When the feedback loop is slow, people will batch more changes together, and when the batch is large, people will procrastinate on the reviews.
It's necessary that we are aware of this cycle to be able to break it. Tackling only one side of the circle is tricky because the other side works against it and aids in reverting to the old habit.
Speeding up feedback loops
Feedback loops are essential for speed.
Slow feedback loops cause people to invest too much time in something before learning it's wrong. People will have to spend more time context switching from other tasks when the feedback is received.
Imagine that you are sitting on an electric piano, trying to learn a tune by ear. You play a note, and you can hear the sound instantly. Was it too high? You can try another lower note right away. In a couple of minutes, a person can learn a part of a simple tune.
Now imagine that the sound of the piano does not play as soon as you press it. It takes a few minutes to come out. This difference between what you do and the sound it plays would make it much harder to learn the song.
Having a slow feedback loop can feel the same way.
That's why it is essential to speed them up.
Which are the feedback loops you should look to accelerate?
You want to speed up the following activities :
- Run automated tests
- Setup or configure a development environment
- Run Continuous Integration & Continuous Delivery/Deployments
- Reviews (design or code reviews)
Reducing the batch size
Reducing the batch size of the work means slicing your projects into smaller parts.

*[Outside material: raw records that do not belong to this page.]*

(** The argument loop of [main].  [rawArgs] is the part of the arguments
    from index [i] on; a flag that takes a value skips it ([i++]). *)
Fixpoint parseLoop (rawArgs : list string) (st : Args) : Proc Args :=
  match rawArgs with
  | [] => Running [] st
  | arg :: rest =>
      if (String.eqb arg "--branch" || String.eqb arg "-b")%bool then
        match rest with
        | value :: rest' =>
            if negb (prefix "-" value) then
              parseLoop rest'
                (mkArgs (Some value) (useDefaultBranch st)
                   (selectionTextFromArg st) (parsedLineStart st)
                   (parsedLineEnd st) (positionalArgs st))
            else
              logTo ERROR ("Branch name missing after " ++ arg ++ " flag.") ;;;
              displayHelp
        | [] =>
            logTo ERROR ("Branch name missing after " ++ arg ++ " flag.") ;;;
            displayHelp
        end
      else if (String.eqb arg "--default-branch"
               || String.eqb arg "-d")%bool then
        parseLoop rest
          (mkArgs (branchFromArg st) true (selectionTextFromArg st)
             (parsedLineStart st) (parsedLineEnd st) (positionalArgs st))
      else if (String.eqb arg "--selection" || String.eqb arg "-s")%bool then
        match rest with
        | value :: rest' =>
            if negb (prefix "-" value) then
              if (String.length (trim value) =? 0)%nat then
                logTo ERROR
                  ("Selection text missing after " ++ arg ++ " flag.") ;;;
                parseLoop rest'
                  (mkArgs (branchFromArg st) (useDefaultBranch st) None
                     (parsedLineStart st) (parsedLineEnd st)
                     (positionalArgs st))
              else
                parseLoop rest'
                  (mkArgs (branchFromArg st) (useDefaultBranch st)
                     (Some value) (parsedLineStart st) (parsedLineEnd st)
                     (positionalArgs st))
            else
              logTo ERROR
                ("Selection text missing after " ++ arg ++ " flag.") ;;;
              displayHelp
        | [] =>
            logTo ERROR
              ("Selection text missing after " ++ arg ++ " flag.") ;;;
            displayHelp
        end
      else if (String.eqb arg "--line-start" || String.eqb arg "-L")%bool then
        match rest with
        | value :: rest' =>
            if negb (prefix "-" value) then
              match parseInt value with
              | Some n =>
                  if n <=? 0 then
                    logTo ERROR
                      ("Value for " ++ arg ++ " must be a positive number.")
                    ;;; exit 1
                  else
                    parseLoop rest'
                      (mkArgs (branchFromArg st) (useDefaultBranch st)
                         (selectionTextFromArg st) (Some n)
                         (parsedLineEnd st) (positionalArgs st))
              | None =>
                  logTo ERROR
                    ("Value for " ++ arg ++ " must be a positive number.")
                  ;;; exit 1
              end
            else
              logTo ERROR ("Line number missing after " ++ arg ++ " flag.") ;;;
              displayHelp
        | [] =>
            logTo ERROR ("Line number missing after " ++ arg ++ " flag.") ;;;
            displayHelp
        end
      else if (String.eqb arg "--line-end" || String.eqb arg "-E")%bool then
        match rest with
        | value :: rest' =>
            if negb (prefix "-" value) then
              match parseInt value with
              | Some n =>
                  if n <=? 0 then
                    logTo ERROR
                      ("Value for " ++ arg ++ " must be a positive number.")
                    ;;; exit 1
                  else
                    parseLoop rest'
                      (mkArgs (branchFromArg st) (useDefaultBranch st)
                         (selectionTextFromArg st) (parsedLineStart st)
                         (Some n) (positionalArgs st))
              | None =>
                  logTo ERROR
                    ("Value for " ++ arg ++ " must be a positive number.")
                  ;;; exit 1
              end
            else
              logTo ERROR ("Line number missing after " ++ arg ++ " flag.") ;;;
              displayHelp
        | [] =>
            logTo ERROR ("Line number missing after " ++ arg ++ " flag.") ;;;
            displayHelp
        end
      else
        parseLoop rest
          (mkArgs (branchFromArg st) (useDefaultBranch st)
             (selectionTextFromArg st) (parsedLineStart st)
             (parsedLineEnd st) (positionalArgs st ++ [arg]))
  end.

Large changes take a longer time to review, validate and release. Reviewers are known to procrastinate large pull requests. Cramming large pieces of work together tends to cause more back and forth between the reviewers and testers. Releasing small changes more often makes it easier to roll out changes to production and roll them back in case of a problem.
Splitting the work into smaller pieces that can be independently reviewed and released improves the flow of work. More minor changes are easier to validate, which significantly reduces the time of code reviews and testing. Remember that these benefits are valid only if the feedback loops are fast. If people have to wait too much time to get feedback, they will tend to cram many changes together, to avoid the overhead of the feedback cycle for every small case.
That's why it's easier to increase the team velocity if you improve both feedback loops and batch size simultaneously.